Quinn’s substantially positive vision is in fact never completely detached from reality: with the only exception of Famous Fred (1996), also nominated for an Oscar and taken from a children’s book by Posy Simmonds, with a singing cat as leading character, her artistic approach never lacks solid ties with the real world, and is often characterized by strong irony towards society and the history of the United Kingdom. The most obvious example is Britannia (1993), awarded with the Leonardo Da Vinci Prize, in which a Bulldog – a symbol of British imperialism, historically represented in numerous satirical illustrations of the journals Punch and Illustrated London News – sees its world influence first rise and then dissolve rapidly.
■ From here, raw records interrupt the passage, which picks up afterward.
(** * Betters POS: the sale ledger and the receipt printer of [server.ts]

    A shallow embedding of the Express handlers of [src/server.ts]:
    the three SQLite tables, the prepared statements, the
    [db.transaction] wrapper of [POST /api/sales], the two sale queries
    and the ESC/POS directive sequence of [POST /api/print] and
    [POST /api/drawer].

    Conventions of the model.
    - A JavaScript number that holds a price or a total is an IEEE
      binary64 value ([float]); identifiers, quantities and stock counts
      are the integers of the INTEGER columns ([Z]).
    - A JavaScript string is the list of its UTF-16 code units.
    - A table is the list of its rows in rowid order, which is the order
      of a table scan; AUTOINCREMENT only ever appends.
    - What a handler reads from its environment (the clock, the outcome
      of opening the printer socket) is an explicit argument. *)

From Stdlib Require Import String Ascii OrderedTypeEx.
From Stdlib Require Import PrimFloat FloatOps SpecFloat.
From Stdlib Require Import ZArith List Lia Bool Sorted Permutation.
Import ListNotations.
Open Scope Z_scope.
Set Warnings "-inexact-float".

(** ** JavaScript strings *)

Module JS.

Definition char16 := N.
Definition jsstring := list char16.

(** An ASCII literal of the source as code units. *)
Definition lit (s : string) : jsstring :=
  map N_of_ascii (list_ascii_of_string s).

Definition zero_digit : char16 := 48%N.

(** [String.prototype.padStart(targetLength, padString)] for a one-unit
    pad string: the receiver is returned as it is when it is already
    long enough. *)
Definition padStart (target : nat) (pad : char16) (s : jsstring) : jsstring :=
  repeat pad (target - length s) ++ s.

(** [String.prototype.substring(start, end)]: both indices are clamped
    to [0, length] and swapped when they come in the wrong order. *)
Definition clamp (len i : Z) : Z := Z.max 0 (Z.min i len).

Definition substring (s : jsstring) (start stop : Z) : jsstring :=
  let len := Z.of_nat (length s) in
  let a := clamp len start in
  let b := clamp len stop in
  let from := Z.min a b in
  let to := Z.max a b in
  firstn (Z.to_nat (to - from)) (skipn (Z.to_nat from) s).

(** Decimal digits of a non-negative integer, most significant first.
    The fuel bounds the number of digits. *)
Fixpoint digits_aux (fuel : nat) (n : Z) (acc : jsstring) : jsstring :=
  let acc' := (zero_digit + Z.to_N (n mod 10))%N :: acc in
  match fuel with
  | O => acc'
  | S fuel' => if n <? 10 then acc' else digits_aux fuel' (n / 10) acc'
  end.

Definition digits (n : Z) : jsstring :=
  digits_aux (Z.to_nat (Z.log2 n)) n [].

(** [Number.prototype.toString()] of an integer. *)
Definition toString (n : Z) : jsstring :=
  if n <? 0 then lit "-" ++ digits (- n) else digits n.




End JS.

Import JS.

(** ** JavaScript numbers *)

Module Number.

(** The binary64 value of an integer of the request body. *)
Definition of_Z (n : Z) : float :=
  SF2Prim (binary_normalize prec emax n 0 false).

(** [fraction n] lays out the integer [n] of hundredths the way
    [toFixed(2)] does: at least three digits, a point before the last
    two. *)
Definition fraction (n : Z) : jsstring :=
  let m := padStart 3 zero_digit (digits n) in
  let k := List.length m in
  firstn (k - 2) m ++ lit "." ++ skipn (k - 2) m.

(** The integer [n] for which [n / 100 - m * 2^e] is closest to zero,
    the larger one on a tie. *)
Definition hundredths (m : positive) (e : Z) : Z :=
  if 0 <=? e then 100 * (Z.pos m * 2 ^ e)
  else (200 * Z.pos m + 2 ^ (- e)) / 2 ^ (1 - e).

Definition at_least_1e21 (m : positive) (e : Z) : bool :=
  (0 <=? e) && (10 ^ 21 <=? Z.pos m * 2 ^ e).

Section ToFixed.

(** [Number::toString] of the runtime. [toFixed] falls back on it for
    values that are not finite and for magnitudes of 1e21 and more. *)
Variable Number_toString : float -> jsstring.

(** [Number.prototype.toFixed(2)]. *)
Definition toFixed2 (x : float) : jsstring :=
  match Prim2SF x with
  | S754_nan | S754_infinity _ => Number_toString x
  | S754_zero _ => fraction 0
  | S754_finite s m e =>
      (if s then lit "-" else []) ++
      (if at_least_1e21 m e then Number_toString (PrimFloat.abs x)
       else fraction (hundredths m e))
  end.

End ToFixed.

End Number.

(** ** The store: three tables of [pos.db] *)

Module Db.

(** Rows, column for column as in the [CREATE TABLE] statements. *)
Record Product := mkProduct {
  p_id : Z;
  p_name : jsstring;
  p_price : float;
  p_stock : Z;
  p_barcode : option jsstring
}.

Record Sale := mkSale {
  s_id : Z;
  s_total : float;
  s_date : string   (* CURRENT_TIMESTAMP, the text 'YYYY-MM-DD HH:MM:SS' *)
}.

Record SaleDetail := mkSaleDetail {
  sd_id : Z;
  sd_sale_id : Z;
  sd_product_id : Z;
  sd_quantity : Z;
  sd_price : float
}.

(** The database file. [seq_*] is the [sqlite_sequence] entry of an
    AUTOINCREMENT table; [foreign_keys] is the connection's pragma,
    which decides whether the two [FOREIGN KEY] clauses of
    [sale_details] are enforced. *)
Record Store := mkStore {
  products : list Product;
  sales : list Sale;
  sale_details : list SaleDetail;
  seq_products : Z;
  seq_sales : Z;
  seq_sale_details : Z;
  foreign_keys : bool
}.

Inductive SqliteError :=
| SQLITE_CONSTRAINT_FOREIGNKEY.

(** A statement either completes on a new store or throws. A statement
    that throws leaves no change of its own, but the store it throws
    from carries what earlier statements of the same transaction did. *)
Inductive outcome (A : Type) :=
| Done (a : A) (st : Store)
| Throw (e : SqliteError) (st : Store).
Arguments Done {A} a st.
Arguments Throw {A} e st.

Definition Tx (A : Type) := Store -> outcome A.

Definition ret {A} (a : A) : Tx A := fun st => Done a st.

Definition bind {A B} (c : Tx A) (k : A -> Tx B) : Tx B :=
  fun st =>
    match c st with
    | Done a st' => k a st'
    | Throw e st' => Throw e st'
    end.

Notation "x <- c ;; k" := (bind c (fun x => k))
  (at level 61, c at next level, right associativity).
Notation "c ;;; k" := (bind c (fun _ => k))
  (at level 61, right associativity).

(** [for (const item of saleItems) { ... }] *)
Fixpoint for_of {A} (l : list A) (body : A -> Tx unit) : Tx unit :=
  match l with
  | [] => ret tt
  | x :: l' => body x ;;; for_of l' body
  end.

(** The rowid an AUTOINCREMENT table gives its next row: one more than
    the largest rowid the table has ever held. *)
Definition next_rowid (seq : Z) (ids : list Z) : Z :=
  fold_right Z.max seq ids + 1.

Definition has_product (st : Store) (pid : Z) : bool :=
  existsb (fun p => p_id p =? pid) (products st).

Definition has_sale (st : Store) (sid : Z) : bool :=
  existsb (fun s => s_id s =? sid) (sales st).

(** [INSERT INTO sales (total) VALUES (?)]; the result is
    [info.lastInsertRowid]. [now] is the value of CURRENT_TIMESTAMP. *)
Definition insertSale (now : string) (total : float) : Tx Z :=
  fun st =>
    let id := next_rowid (seq_sales st) (map s_id (sales st)) in
    Done id
      (mkStore (products st)
               (sales st ++ [mkSale id total now])
               (sale_details st)
               (seq_products st) id (seq_sale_details st)
               (foreign_keys st)).

(** [INSERT INTO sale_details (sale_id, product_id, quantity, price)
    VALUES (?, ?, ?, ?)] *)
Definition insertDetail (saleId pid quantity : Z) (price : float) : Tx unit :=
  fun st =>
    if foreign_keys st && negb (has_sale st saleId && has_product st pid)
    then Throw SQLITE_CONSTRAINT_FOREIGNKEY st
    else
      let id := next_rowid (seq_sale_details st) (map sd_id (sale_details st)) in
      Done tt
        (mkStore (products st)
                 (sales st)
                 (sale_details st ++ [mkSaleDetail id saleId pid quantity price])
                 (seq_products st) (seq_sales st) id
                 (foreign_keys st)).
The film is a particularly effective anti-colonial satire and perhaps the most graphically surreal work ever made by Quinn, who is today a deservedly established artist, awarded – among the other prizes – with two Emmy awards, 4 BAFTA awards and honored in 2008 with an exhibition, Drawings that Move, aimed at celebrating her artistic strength, her irony and her inimitable trait.
Davide Giurlando
Britannia
Direction/Animation: Joanna Quinn
Date: 1993
Length: 5’
It’s an historical and provocative short film which tells about British Colonialism through all its most important features, but narrated from the point of view of a giant bulldog that plays with the world as if it were his toy, until he becomes small and is walked on a leash by a lady.
Girls night out
Direction/Animation: Joanna Quinn
Date: 1987
Length: 6’
This short film tells about a ladies ‘night out watching a male striptease on Beryl’s birthday, among screams, laughter and alcohol.
Affairs of the art
Director: Joanna Quinn
Date: 2021
Length: 16’23”
In this short film Beryl, the protagonist of almost all Joanna Quinn’s works, tells us about her life and her eccentric family through anecdotes from her childhood, studded with strange interests and habits. The difference between Beryl and her sister Beverly is the focal point, with Beverly’s singular attraction and her current wealthy life and Beryl’s antithetical love for art, with which though she couldn’t ever manage to work.